▸ ASSIGNMENT
Set down every line of the data, unchanged and complete.

▸ DATA FOR THIS TASK
(** X2. [buildFilter] fails exactly when some pattern does not compile, and
    the error it returns is that of the first such pattern; the patterns
    after it are not looked at. *)
Theorem buildFilter_first_error (filter : list string) (e : error) :
  buildFilter Regexp Compile filter = inr e
  <-> exists pre v post compiled,
        filter = pre ++ v :: post
        /\ Forall2 (fun v r => Compile v = inl r) pre compiled
        /\ Compile v = inr e.
Proof. apply buildFilter_error_split. Qed.

(** X3. [matchedFilter] is a disjunction: it is true iff some pattern of the
    list matches the target, wherever the pattern stands in the list. *)
Theorem matchedFilter_any (include : list Regexp) (target : string) :
  matchedFilter Regexp MatchString include target = true
  <-> exists e, e ∈ include /\ MatchString e target = true.
Proof. apply matchedFilter_exists. Qed.

(** X4. A machine is eligible iff some host pattern matches its hostname and
    some zone pattern matches its zone. *)
Theorem eligible_iff (includeHosts includeZones : list Regexp) (node : MaasNode) :
  eligible Regexp MatchString includeHosts includeZones node = true
  <-> (exists h, h ∈ includeHosts /\ MatchString h (Hostname node) = true)
      /\ (exists z, z ∈ includeZones /\ MatchString z (Zone node) = true).
Proof.
  unfold eligible, host_passes, zone_passes.
  rewrite andb_true_iff, !andb_true_iff.
  rewrite <- !(matchedFilter_exists Regexp MatchString).
  assert (forall l : list Regexp, (Z.of_nat (length l) >=? 0)%Z = true) as Hlen.
  { intros l. apply Z.geb_le. lia. }
  rewrite !Hlen. tauto.
Qed.

End FilterResults.

(** ** The action set *)

(** X6. Out of preview mode Deploy, Aquire and Commission log their line,
    send one request (start and commission to the machine, by its
    identifier; acquire to the collection of nodes, with the hostname as
    name) and return the answer of the server as it is. *)
Theorem calling_actions_propagate (client : MAASObject) (node : MaasNode)
    (options : ProcessingOptions) (w : World) :
  Preview options = false ->
  Deploy client node options w
  = (let req := mkPost (URI client ++ ["nodes"; ID node]) "start" ∅ in
     ({| logs := logs w ++ ["DEPLOY: " +:+ Hostname node];
         posts := posts w ++ [req] |}, service client req))
  /\ Aquire client node options w
     = (let req := mkPost (URI client ++ ["nodes"]) "acquire"
                     {[ "name" := [Hostname node] ]} in
        ({| logs := logs w ++ ["AQUIRE: " +:+ Hostname node];
            posts := posts w ++ [req] |}, service client req))
  /\ Commission client node options w
     = (let req := mkPost (URI client ++ ["nodes"; ID node]) "commission" ∅ in
        ({| logs := logs w ++ ["COMISSION: " +:+ Hostname node];
            posts := posts w ++ [req] |}, service client req)).
Proof.
  intros Hp. unfold Deploy, Aquire, Commission. st_unfold. rewrite Hp. simpl.
  rewrite <- !app_assoc. simpl.
  repeat match goal with
         | |- context [service ?c ?r] => destruct (service c r)
         end; auto.
Qed.

Lemma calling_actions_propagate_witness :
  Aquire Sample.refusing (Sample.machine "n1" "web-01" "us-east" (inl 4%Z))
    (Sample.options [] [] false false) {| logs := []; posts := [] |}
  = ({| logs := ["AQUIRE: web-01"];
        posts := [mkPost ["MAAS"; "api"; "1.0"; "nodes"] "acquire"
                    {[ "name" := ["web-01"] ]}] |},
     Some (errorString "gomaasapi: got error back from server: 409 CONFLICT")).
Proof.
  refine (proj1 (proj2 (calling_actions_propagate Sample.refusing
            (Sample.machine "n1" "web-01" "us-east" (inl 4%Z))
            (Sample.options [] [] false false) {| logs := []; posts := [] |} _))).
  reflexivity.
Defined.

(** ** The dispatcher *)

Section DispatcherResults.

Variable T : gmap string (gmap string Action).
Variable name : Z -> string.

Lemma findAction_resolves target current w action :
  (findAction T target current w).2 = inl action
  <-> T !! target ≫= (.!! current) = Some action.
Proof.
  rewrite findAction_result.
  destruct (T !! target) as [targets|]; simpl; [|split; discriminate].
  destruct (targets !! current); split; congruence.
Qed.

Lemma resolved_action_Some node action :
  resolved_action T name node = Some action
  <-> exists status,
        GetInteger node "substatus" = inl status
        /\ forall w, (findAction T "Deployed" (name status) w).2 = inl action.
Proof.
  unfold resolved_action.
  destruct (GetInteger node "substatus") as [status|e].
  - split.
    + intros H. exists status. split; [reflexivity|].
      intros w. by apply findAction_resolves.
    + intros (status' & Hs & H). inversion Hs; subst status'.
      apply (findAction_resolves _ _ {| logs := []; posts := [] |}), H.
  - split; [discriminate|]. intros (status & Hs & _). discriminate.
Qed.

Lemma ProcessNode_nil_resolved (client : MAASObject) (node : MaasNode)
    (options : ProcessingOptions) (r : Runtime) :
  (ProcessNode T name client node options r).2 = None
  <-> is_Some (resolved_action T name node).
Proof.
  rewrite (ProcessNode_result T name client node options r (world r)).
  unfold resolved_action.
  destruct (GetInteger node "substatus") as [status|e].
  - rewrite findAction_result.
    destruct (T !! "Deployed") as [targets|]; simpl.
    + destruct (targets !! name status); simpl.
      * split; [eauto|reflexivity].
      * split; [discriminate|]. by intros [? ?].
    + split; [discriminate|]. by intros [? ?].
  - split; [discriminate|]. by intros [? ?].
Qed.

Lemma ProcessNode_error_cases (client : MAASObject) (node : MaasNode)
    (options : ProcessingOptions) (r : Runtime) (e : error) :
  (ProcessNode T name client node options r).2 = Some e ->
  (GetInteger node "substatus" = inr e
   /\ (ProcessNode T name client node options r).1 = r)
  \/ (exists status line,
        GetInteger node "substatus" = inl status
        /\ findAction T "Deployed" (name status) (world r)
           = ({| logs := logs (world r) ++ [line]; posts := posts (world r) |},
              inr e)
        /\ (ProcessNode T name client node options r).1
           = {| world := {| logs := logs (world r) ++ [line];
                            posts := posts (world r) |};
                goroutines := goroutines r |}).
Proof.
  unfold ProcessNode.
  destruct (GetInteger node "substatus") as [status|e'].
  - intros H. right. exists status.
    unfold findAction in *. st_unfold.
    destruct (T !! "Deployed") as [targets|]; simpl in *.
    + destruct (targets !! name status) as [action|]; simpl in *.
      * destruct (Preview options); simpl in H.
        -- destruct (action client node options (world r)). discriminate.
        -- discriminate.
      * inversion H; subst e. eexists. split; [reflexivity|]. split; reflexivity.
    + inversion H; subst e. eexists. split; [reflexivity|]. split; reflexivity.
  - intros H. left. simpl in H. inversion H; subst. split; reflexivity.
Qed.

▸ REPLY
(** X2. [buildFilter] fails exactly when some pattern does not compile, and
    the error it returns is that of the first such pattern; the patterns
    after it are not looked at. *)
Theorem buildFilter_first_error (filter : list string) (e : error) :
  buildFilter Regexp Compile filter = inr e
  <-> exists pre v post compiled,
        filter = pre ++ v :: post
        /\ Forall2 (fun v r => Compile v = inl r) pre compiled
        /\ Compile v = inr e.
Proof. apply buildFilter_error_split. Qed.

(** X3. [matchedFilter] is a disjunction: it is true iff some pattern of the
    list matches the target, wherever the pattern stands in the list. *)
Theorem matchedFilter_any (include : list Regexp) (target : string) :
  matchedFilter Regexp MatchString include target = true
  <-> exists e, e ∈ include /\ MatchString e target = true.
Proof. apply matchedFilter_exists. Qed.

(** X4. A machine is eligible iff some host pattern matches its hostname and
    some zone pattern matches its zone. *)
Theorem eligible_iff (includeHosts includeZones : list Regexp) (node : MaasNode) :
  eligible Regexp MatchString includeHosts includeZones node = true
  <-> (exists h, h ∈ includeHosts /\ MatchString h (Hostname node) = true)
      /\ (exists z, z ∈ includeZones /\ MatchString z (Zone node) = true).
Proof.
  unfold eligible, host_passes, zone_passes.
  rewrite andb_true_iff, !andb_true_iff.
  rewrite <- !(matchedFilter_exists Regexp MatchString).
  assert (forall l : list Regexp, (Z.of_nat (length l) >=? 0)%Z = true) as Hlen.
  { intros l. apply Z.geb_le. lia. }
  rewrite !Hlen. tauto.
Qed.

End FilterResults.

(** ** The action set *)

(** X6. Out of preview mode Deploy, Aquire and Commission log their line,
    send one request (start and commission to the machine, by its
    identifier; acquire to the collection of nodes, with the hostname as
    name) and return the answer of the server as it is. *)
Theorem calling_actions_propagate (client : MAASObject) (node : MaasNode)
    (options : ProcessingOptions) (w : World) :
  Preview options = false ->
  Deploy client node options w
  = (let req := mkPost (URI client ++ ["nodes"; ID node]) "start" ∅ in
     ({| logs := logs w ++ ["DEPLOY: " +:+ Hostname node];
         posts := posts w ++ [req] |}, service client req))
  /\ Aquire client node options w
     = (let req := mkPost (URI client ++ ["nodes"]) "acquire"
                     {[ "name" := [Hostname node] ]} in
        ({| logs := logs w ++ ["AQUIRE: " +:+ Hostname node];
            posts := posts w ++ [req] |}, service client req))
  /\ Commission client node options w
     = (let req := mkPost (URI client ++ ["nodes"; ID node]) "commission" ∅ in
        ({| logs := logs w ++ ["COMISSION: " +:+ Hostname node];
            posts := posts w ++ [req] |}, service client req)).
Proof.
  intros Hp. unfold Deploy, Aquire, Commission. st_unfold. rewrite Hp. simpl.
  rewrite <- !app_assoc. simpl.
  repeat match goal with
         | |- context [service ?c ?r] => destruct (service c r)
         end; auto.
Qed.

Lemma calling_actions_propagate_witness :
  Aquire Sample.refusing (Sample.machine "n1" "web-01" "us-east" (inl 4%Z))
    (Sample.options [] [] false false) {| logs := []; posts := [] |}
  = ({| logs := ["AQUIRE: web-01"];
        posts := [mkPost ["MAAS"; "api"; "1.0"; "nodes"] "acquire"
                    {[ "name" := ["web-01"] ]}] |},
     Some (errorString "gomaasapi: got error back from server: 409 CONFLICT")).
Proof.
  refine (proj1 (proj2 (calling_actions_propagate Sample.refusing
            (Sample.machine "n1" "web-01" "us-east" (inl 4%Z))
            (Sample.options [] [] false false) {| logs := []; posts := [] |} _))).
  reflexivity.
Defined.

(** ** The dispatcher *)

Section DispatcherResults.

Variable T : gmap string (gmap string Action).
Variable name : Z -> string.

Lemma findAction_resolves target current w action :
  (findAction T target current w).2 = inl action
  <-> T !! target ≫= (.!! current) = Some action.
Proof.
  rewrite findAction_result.
  destruct (T !! target) as [targets|]; simpl; [|split; discriminate].
  destruct (targets !! current); split; congruence.
Qed.

Lemma resolved_action_Some node action :
  resolved_action T name node = Some action
  <-> exists status,
        GetInteger node "substatus" = inl status
        /\ forall w, (findAction T "Deployed" (name status) w).2 = inl action.
Proof.
  unfold resolved_action.
  destruct (GetInteger node "substatus") as [status|e].
  - split.
    + intros H. exists status. split; [reflexivity|].
      intros w. by apply findAction_resolves.
    + intros (status' & Hs & H). inversion Hs; subst status'.
      apply (findAction_resolves _ _ {| logs := []; posts := [] |}), H.
  - split; [discriminate|]. intros (status & Hs & _). discriminate.
Qed.

Lemma ProcessNode_nil_resolved (client : MAASObject) (node : MaasNode)
    (options : ProcessingOptions) (r : Runtime) :
  (ProcessNode T name client node options r).2 = None
  <-> is_Some (resolved_action T name node).
Proof.
  rewrite (ProcessNode_result T name client node options r (world r)).
  unfold resolved_action.
  destruct (GetInteger node "substatus") as [status|e].
  - rewrite findAction_result.
    destruct (T !! "Deployed") as [targets|]; simpl.
    + destruct (targets !! name status); simpl.
      * split; [eauto|reflexivity].
      * split; [discriminate|]. by intros [? ?].
    + split; [discriminate|]. by intros [? ?].
  - split; [discriminate|]. by intros [? ?].
Qed.

Lemma ProcessNode_error_cases (client : MAASObject) (node : MaasNode)
    (options : ProcessingOptions) (r : Runtime) (e : error) :
  (ProcessNode T name client node options r).2 = Some e ->
  (GetInteger node "substatus" = inr e
   /\ (ProcessNode T name client node options r).1 = r)
  \/ (exists status line,
        GetInteger node "substatus" = inl status
        /\ findAction T "Deployed" (name status) (world r)
           = ({| logs := logs (world r) ++ [line]; posts := posts (world r) |},
              inr e)
        /\ (ProcessNode T name client node options r).1
           = {| world := {| logs := logs (world r) ++ [line];
                            posts := posts (world r) |};
                goroutines := goroutines r |}).
Proof.
  unfold ProcessNode.
  destruct (GetInteger node "substatus") as [status|e'].
  - intros H. right. exists status.
    unfold findAction in *. st_unfold.
    destruct (T !! "Deployed") as [targets|]; simpl in *.
    + destruct (targets !! name status) as [action|]; simpl in *.
      * destruct (Preview options); simpl in H.
        -- destruct (action client node options (world r)). discriminate.
        -- discriminate.
      * inversion H; subst e. eexists. split; [reflexivity|]. split; reflexivity.
    + inversion H; subst e. eexists. split; [reflexivity|]. split; reflexivity.
  - intros H. left. simpl in H. inversion H; subst. split; reflexivity.
Qed.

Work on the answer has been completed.